Im Detail verliert es allerdings schnell diesen Reiz. Spielen wir doch einfach mal mit ein paar Werten. Nehmen wir mal an, dass 500 Blogger im Jahr jeweils 30 EUR zahlen würden. Selbst wenn da nur 10 Prozent „Overhead“-Kosten (für die minimalen Aufwände eines solchen Verbandes für Porto, Kopien, etc.) anfallen würden, blieben für einen „Solidaritätsfond“ EUR 13.500. Ich kenne mich in Sachen „Kosten für Rechtstreitigkeiten“ überhaupt nicht aus; aus dem Bauch heraus bezweifle ich aber, dass man mit dieser Summe „im Ernstfall“ (oder gar bei mehreren Ernstfällen) allzu weit kommt – ein Rechtsschutztopf wäre also keine Lösung.

Hinzu kommt, dass vermutlich bei einem regulären Anbieter keine Rechtschutzversicherung für Blogger zu bekommen sein wird. Sven Dietrich hat bereits vor drei Jahren diverse Anfragen gestartet (siehe auch www.pop64.de/blog) – sein Fazit damals:

Es gibt keinen Versicherungsschutz im Falle einer Abmahnung.

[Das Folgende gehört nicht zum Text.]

Definition gamma_event_list_query (filter : GammaEventFilter) : res string :=
  check_choice "recurrence" (ge_recurrence filter) ["daily"; "weekly"; "monthly"];;
  check_choice "tag_match" (ge_tag_match filter) ["any"; "all"];;
  build
    [("ascending", PBool (ge_ascending filter)); ("closed", PBool (ge_closed filter));
     ("cyom", PBool (ge_cyom filter)); ("end_date_max", PText (ge_end_date_max filter));
     ("end_date_min", PText (ge_end_date_min filter)); ("ended", PBool (ge_ended filter));
     ("event_date", PText (ge_event_date filter)); ("event_week", PInteger (ge_event_week filter));
     ("exclude_tag_id", PIntegers (ge_exclude_tag_ids filter)); ("featured", PBool (ge_featured filter));
     ("featured_order", PBool (ge_featured_order filter)); ("game_id", PIntegers (ge_game_ids filter));
     ("id", PIntegers (ge_ids filter)); ("include_best_lines", PBool (ge_include_best_lines filter));
     ("include_chat", PBool (ge_include_chat filter)); ("include_children", PBool (ge_include_children filter));
     ("include_template", PBool (ge_include_template filter));
     ("liquidity_max", PDouble (ge_liquidity_max filter)); ("liquidity_min", PDouble (ge_liquidity_min filter));
     ("live", PBool (ge_live filter)); ("locale", PText (ge_locale filter)); ("order", PText (ge_order filter));
     ("parent_event_id", PInteger (ge_parent_event_id filter));
     ("partner_slug", PText (ge_partner_slug filter)); ("recurrence", PText (ge_recurrence filter));
     ("related_tags", PBool (ge_related_tags filter)); ("series_id", PIntegers (ge_series_ids filter));
     ("slug", PTexts (ge_slugs filter)); ("start_date_max", PText (ge_start_date_max filter));
     ("start_date_min", PText (ge_start_date_min filter)); ("start_time_max", PText (ge_start_time_max filter));
     ("start_time_min", PText (ge_start_time_min filter)); ("tag_id", PIntegers (ge_tag_ids filter));
     ("tag_match", PText (ge_tag_match filter)); ("tag_slug", PText (ge_tag_slug filter));
     ("title_search", PText (ge_title_search filter)); ("volume_max", PDouble (ge_volume_max filter));
     ("volume_min", PDouble (ge_volume_min filter))].

Definition gamma_market_lookup_query (options : GammaMarketLookupOptions) : res string :=
  build
    [("include_tag", PBool (gml_include_tag options)); ("locale", PText (gml_locale options))].

Definition gamma_event_lookup_query (options : GammaEventLookupOptions) : res string :=
  build
    [("include_best_lines", PBool (gel_include_best_lines options));
     ("include_chat", PBool (gel_include_chat options));
     ("include_template", PBool (gel_include_template options)); ("locale", PText (gel_locale options))].

Definition gamma_tag_list_query (filter : GammaTagFilter) : res string :=
  build
    [("ascending", PBool (gt_ascending filter)); ("include_template", PBool (gt_include_template filter));
     ("is_carousel", PBool (gt_is_carousel filter)); ("locale", PText (gt_locale filter));
     ("order", PText (gt_order filter))].

Definition gamma_series_list_query (filter : GammaSeriesFilter) : res string :=
  check_choice "recurrence" (gs_recurrence filter) ["daily"; "weekly"; "monthly"];;
  build
    [("ascending", PBool (gs_ascending filter)); ("closed", PBool (gs_closed filter));
     ("exclude_events", PBool (gs_exclude_events filter)); ("locale", PText (gs_locale filter));
     ("order", PText (gs_order filter)); ("recurrence", PText (gs_recurrence filter));
     ("slug", PTexts (gs_slugs filter))].

Definition gamma_team_list_query (filter : GammaTeamFilter) : res string :=
  build
    [("abbreviation", PTexts (gtm_abbreviations filter)); ("ascending", PBool (gtm_ascending filter));
     ("league", PTexts (gtm_leagues filter)); ("name", PTexts (gtm_names filter));
     ("order", PText (gtm_order filter)); ("provider_id", PIntegers (gtm_provider_ids filter))].

Definition gamma_tag_lookup_query (options : GammaTagLookupOptions) : res string :=
  build
    [("include_template", PBool (gtl_include_template options)); ("locale", PText (gtl_locale options))].

Definition gamma_related_tag_query (options : GammaRelatedTagOptions) : res string :=
  build
    [("omit_empty", PBool (grt_omit_empty options)); ("status", PText (grt_status options))].

Definition gamma_related_tag_resource_query (options : GammaRelatedTagResourceOptions) : res string :=
  build
    [("locale", PText (grr_locale options)); ("omit_empty", PBool (grr_omit_empty options));
     ("status", PText (grr_status options))].

(** [search_query], and the queries of the comments. *)
Definition search_query (q : string) (options : GammaSearchOptions) : res string :=
  require_nonempty "q" q;;
  check_choice "recurrence" (gso_recurrence options) ["daily"; "weekly"; "monthly"];;
  check_choice "sort" (gso_sort options)
    ["volume"; "volume_24hr"; "liquidity"; "competitive"; "closed_time"; "start_date"; "end_date"];;
  build
    [("q", PText q); ("ascending", PBool (gso_ascending options)); ("cache", PBool (gso_cache options));
     ("events_status", PText (gso_events_status options)); ("events_tag", PTexts (gso_events_tags options));
     ("exclude_tag_id", PIntegers (gso_exclude_tag_ids options));
     ("keep_closed_markets", PInteger (gso_keep_closed_markets options)); ("optimized", PBool (gso_optimized options));
     ("presets", PTexts (gso_presets options)); ("recurrence", PText (gso_recurrence options));
     ("search_profiles", PBool (gso_search_profiles options)); ("search_tags", PBool (gso_search_tags options));
     ("sort", PText (gso_sort options))].

Definition check_comment_parent (parent_entity_id parent_entity_type : string) : res unit :=
  require_nonempty "parent_entity_id" parent_entity_id;;
  require (bool_decide (parent_entity_type = "Event") || bool_decide (parent_entity_type = "Series"))
    (invalid_argument "parent_entity_type must be one of: Event, Series").

Definition comments_by_cursor (filter : GammaCommentFilter) : bool :=
  negb (default false (gc_get_positions filter)) && negb (default false (gc_holders_only filter)) &&
  (bool_decide (gc_order filter = "") || bool_decide (gc_order filter = "id") || bool_decide (gc_order filter = "createdAt")).

Definition comments_offset_query (parent_entity_id parent_entity_type : string) (filter : GammaCommentFilter) : res string :=
  check_comment_parent parent_entity_id parent_entity_type;;
  build
    [("parent_entity_id", PText parent_entity_id); ("parent_entity_type", PText parent_entity_type);
     ("ascending", PBool (gc_ascending filter)); ("get_positions", PBool (gc_get_positions filter));
     ("holders_only", PBool (gc_holders_only filter)); ("order", PText (gc_order filter))].

Definition comments_keyset_query (parent_entity_id parent_entity_type : string) (filter : GammaCommentFilter)
    (page_size : Z) : res string :=
  check_comment_parent parent_entity_id parent_entity_type;;
  require (negb ((page_size =? 0) || (100 <? page_size))) (invalid_argument "page_size must be between 1 and 100");;
  let order := if bool_decide (gc_order filter = "") then "createdAt" else gc_order filter in
  let ascending := if bool_decide (gc_order filter = "") then false else default true (gc_ascending filter) in
  build
    [("parent_entity_id", PText parent_entity_id); ("parent_entity_type", PText parent_entity_type);
     ("order", PText order); ("ascending", PBool (Some ascending))].

Definition user_comments_query (address : string) (filter : GammaUserCommentFilter) : res string :=
  require_nonempty "address" address;;
  build [("ascending", PBool (guc_ascending filter)); ("order", PText (guc_order filter))].

(** ** Paths of the lookups *)

Definition joined_path (path query : res string) : res string := path ← path; query ← query; Ok (path +:+ query).

Definition market_by_id_path (id : string) (options : GammaMarketLookupOptions) : res string :=
  joined_path (gamma_id_path "market" id) (gamma_market_lookup_query options).
Definition market_by_slug_path (slug : string) (options : GammaMarketLookupOptions) : res string :=
  joined_path (gamma_slug_path "market" slug) (gamma_market_lookup_query options).
Definition market_by_url_path (url : string) (options : GammaMarketLookupOptions) : res string :=
  slug ← gamma_slug_from_url "market" url; market_by_slug_path slug options.
Definition market_tags_path (market_id : string) : res string :=
  joined_path (gamma_id_path "market" market_id) (Ok "/tags").
Definition event_by_id_path (id : string) (options : GammaEventLookupOptions) : res string :=
  joined_path (gamma_id_path "event" id) (gamma_event_lookup_query options).
Definition event_by_slug_path (slug : string) (options : GammaEventLookupOptions) : res string :=
  joined_path (gamma_slug_path "event" slug) (gamma_event_lookup_query options).
Definition event_by_url_path (url : string) (options : GammaEventLookupOptions) : res string :=
  slug ← gamma_slug_from_url "event" url; event_by_slug_path slug options.
Definition event_tags_path (event_id : string) : res string :=
  joined_path (gamma_id_path "event" event_id) (Ok "/tags").
Definition exchange_for (x : OrderExecutionContext) (is_neg_risk : bool) : string :=
  if is_neg_risk then neg_risk_exchange_address x else standard_exchange_address x.

Definition build_execution_context (signer : OrderSigner) (c : ClobClient) : OrderExecutionContext :=
  MkContext (address_ signer) (funder_address c) (sig_type c) (standard_exchange c) (neg_risk_exchange c).

Definition is_market_order_type (order_type : OrderType) : bool :=
  match order_type with FAK | FOK => true | _ => false end.

Definition price_scale (rounding : OrderRoundingConfig) : Z := power_loop (Z.to_nat (price_decimals rounding)) 1.

Definition resolve_market_tick_size (tick_info : Result TickSizeInfo) : clob string :=
  match tick_info with
  | failure e => throw (metadata_resolution "could not resolve market tick size" e)
  | success info =>
      lift (rounding_config_for_tick_size (minimum_tick_size info));;
      mret (minimum_tick_size info)
  end.

Definition resolve_requested_tick_size (requested_tick_size : string) (market_tick : option TickSizeInfo) : res string :=
  requested ← rounding_config_for_tick_size requested_tick_size;
  match market_tick with
  | None => Ok requested_tick_size
  | Some market_tick =>
      minimum ← rounding_config_for_tick_size (minimum_tick_size market_tick);
      if u64 (tick_units requested * price_scale minimum) <? u64 (tick_units minimum * price_scale requested)
      then Throw (invalid_argument "requested tick size is smaller than the market minimum")
      else Ok requested_tick_size
  end.

Definition resolve_neg_risk (info : Result NegRiskInfo) : clob bool :=
  match info with
  | failure e => throw (metadata_resolution "could not resolve neg-risk metadata" e)
  | success info => mret (neg_risk info)
  end.

(** The tick size an order is checked against. *)
Definition order_tick_size (requested token_id : string) : clob string :=
  if bool_decide (requested = "") then
    info ← tick_size_result token_id; resolve_market_tick_size info
  else
    cached ← cached_tick_size token_id; lift (resolve_requested_tick_size requested cached).

Definition order_neg_risk (given : option bool) (token_id : string) : clob bool :=
  match given with
  | Some b => mret b
  | None => info ← neg_risk_result token_id; resolve_neg_risk info
  end.

Definition side_value (side : OrderSide) : Z := match side with BUY => side_BUY | SELL => side_SELL end.

(** [order_signer_->sign_order(order_data, exchange)]. *)
Definition sign_with (self : OrderSigner) (order : OrderData) (exchange : string) (salt now : Z) : clob SignedOrder := λ c,
  match sign_order_with_salt self (int_to_string now) order exchange (to_string salt) with
  | (self, Ok signed) => (set_signer self c, inl signed)
  | (self, Throw e) => (set_signer self c, inr (exception e))
  end.

Definition not_authenticated {A} : clob A := throw (exception (runtime_error "Client not authenticated")).

Definition sign_order (order : OrderData) (exchange : string) : clob SignedOrder :=
  salt ← reading random_salt;
  now ← reading unix_millis;
  signer ← gets order_signer;
  match signer with
  | None => not_authenticated
  | Some self => sign_with self order exchange salt now
  end.

Record order_fields := MkFields {
  f_token_id : string;
  f_side : OrderSide;
  f_amounts : OrderAmounts;
  f_expiration : string;
  f_metadata : string;
  f_builder : string }.

(** The [OrderData] both kinds of order fill in. *)
Definition order_data (x : OrderExecutionContext) (f : order_fields) : res OrderData :=
  maker ← maker_address x;
  signer ← signer_for_order x;
  Ok (MkOrder maker OrderSigner.ZERO_ADDRESS (f_token_id f)
        (to_string (OrderAmounts.maker (f_amounts f))) (to_string (OrderAmounts.taker (f_amounts f)))
        (side_value (f_side f)) "" "" signer (f_expiration f) "" (f_metadata f) (f_builder f)
        (context_signature_type x)).

Definition sign_fields (f : order_fields) (is_neg_risk : bool) : clob SignedOrder :=
  x ← gets (λ c, (λ self, build_execution_context self c) <$> order_signer c);
  match x with
  | None => not_authenticated
  | Some x => order ← lift (order_data x f); sign_order order (exchange_for x is_neg_risk)
  end.

Record CreateOrderParams := MkCreate {
  o_token_id : string;
  o_price : double;
  o_size : double;
  o_side : OrderSide;
  o_tick_size : string;
  o_expiration : string;
  o_metadata : string;
  o_builder_code : string;
  o_neg_risk : option bool }.

Record CreateMarketOrderParams := MkCreateMarket {
  m_token_id : string;
  m_amount : double;
  m_side : OrderSide;
  m_price : option double;
  m_tick_size : string;
  m_metadata : string;
  m_builder_code : string;
  m_neg_risk : option bool }.

Record PreparedOrder := MkPrepared { prepared_order : SignedOrder; prepared_type : OrderType }.

Definition create_order (params : CreateOrderParams) : clob SignedOrder :=
  signer ← gets order_signer;
  match signer with
  | None => not_authenticated
  | Some _ =>
      tick_size ← order_tick_size (o_tick_size params) (o_token_id params);
      validated_price ← lift (validate_order_price (o_price params) tick_size);
      is_neg_risk ← order_neg_risk (o_neg_risk params) (o_token_id params);
      amounts ← lift (calculate_limit_order_amounts (o_side params) (o_size params) validated_price);
      sign_fields (MkFields (o_token_id params) (o_side params) amounts (o_expiration params)
        (o_metadata params) (o_builder_code params)) is_neg_risk
  end.

(** The [catch] clauses of [create_order_result]. *)
Definition order_result {A} (m : clob A) : clob (Result A) := λ c,
  match m c with
  | (c, inl a) => (c, inl (success a))
  | (c, inr (metadata_resolution _ cause)) => (c, inl (failure cause))
  | (c, inr (exception (invalid_argument w))) | (c, inr (exception (out_of_range w))) =>
      (c, inl (failure (invalid_argument_error w "/order")))
  | (c, inr (exception (logic_error w))) | (c, inr (exception (runtime_error w))) =>
      (c, inl (failure (plain_error Signing w "/order" "" false)))
  end.

Definition auth_failure {A} : clob (Result A) := mret (failure (make_auth_error "Client not authenticated" "/order")).
Definition invalid_order {A} (message : string) : clob (Result A) :=
  mret (failure (invalid_argument_error message "/order")).

Definition create_order_result (params : CreateOrderParams) : clob (Result SignedOrder) :=
  signer ← gets order_signer;
  match signer with
  | None => auth_failure
  | Some _ =>
      if fle (o_price params) fzero || fle (o_size params) fzero then
        invalid_order "Order price and size must be positive"
      else order_result (create_order params)
  end.

Definition market_book (token_id : string) (price : option double) : clob (option Orderbook) :=
  match price with
  | Some _ => mret None
  | None =>
      fetched ← order_book_result token_id;
      match fetched with
      | failure e => throw (metadata_resolution "could not resolve executable market price" e)
      | success book => mret (Some book)
      end
  end.

Definition market_order_price (book : option Orderbook) (params : CreateMarketOrderParams) (order_type : OrderType)
    (tick_size : string) : res double :=
  match m_price params, book with
  | Some price, _ => Ok price
  | None, Some book => calculate_market_price book (m_side params) (m_amount params) order_type tick_size
  | None, None => Throw (logic_error "bad optional access")
  end.

Definition create_market_order (params : CreateMarketOrderParams) (order_type : OrderType) : clob PreparedOrder :=
  if negb (is_market_order_type order_type) then
    throw (exception (invalid_argument "Market orders require FAK or FOK"))
  else
  signer ← gets order_signer;
  match signer with
  | None => not_authenticated
  | Some _ =>
      book ← market_book (m_token_id params) (m_price params);
      tick_size ← order_tick_size (m_tick_size params) (m_token_id params);
      price ← lift (market_order_price book params order_type tick_size);
      validated_price ← lift (validate_order_price price tick_size);
      is_neg_risk ← order_neg_risk (m_neg_risk params) (m_token_id params);
      amounts ← lift (calculate_market_order_amounts (m_side params) (m_amount params) validated_price);
      signed ← sign_fields (MkFields (m_token_id params) (m_side params) amounts "" (m_metadata params)
        (m_builder_code params)) is_neg_risk;
      mret (MkPrepared signed order_type)
  end.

Und ich glaube nicht, dass sich die Sicht der Versicherungsanbieter zwischenzeitlich geändert hat. Natürlich könnte eine – möglicherweise sogar DIE zentrale – Aufgabe eines solchen Bloggerverbandes darin bestehen, hier eine Veränderung zu bewirken – zumindest theoretisch. Der Teufel dürfte hier aber im Detail – konkret in den Versicherungsbedingungen – stecken.

Sorgfaltspflichten
Ich glaube nämlich nicht, dass eine derartige Versicherung bei den „üblichen“ Abmahnungsfällen (z.B. wegen irgendwelcher Kochbuch-Fotos) greifen würde. Denn auch Versicherungen sind nicht dumm. Als erstes würden sie den Versicherten umgehend gewisse Sorgfaltspflichten auferlegen. Denkbar wären hier z.B. vorab zu prüfende Urheber- und Markenrechtsaspekte und auch die Einhaltung anderer Rechtsnormen (z.B. Persönlichkeitsrechte, Impressumspflicht) dürfte hier schnell Vertragsbestandteil werden. Abmahnungen, die durch eine zu flüchtige, nachlässige oder zumindest fahrlässige Vorabprüfung „verschuldet“ wurden, wären somit sicherlich nicht abgedeckt.

Noch problematischer wäre die Abdeckung von Fällen wie der aktuellen Abmahnung der Deutschen Bahn AG gegen Markus Beckedahl. Ich finde es zwar gut, wichtig und sehr mutig, das Markus dieses Dokument veröffentlicht hat. Ich glaube aber nicht, dass die Veröffentlichung eines internen Aktenvermerks irgendwie mit den zu erwartenden Sorgfaltspflichten einer solchen Versicherung in Einklang zu bringen wäre – vor allem wenn man mal kurzfristig annimmt, das die Abmahnung zumindest teilweise berechtigt sein könnte (siehe hierzu auch die Einschätzung von Carsten Ulbricht unter www.rechtzweinull.de).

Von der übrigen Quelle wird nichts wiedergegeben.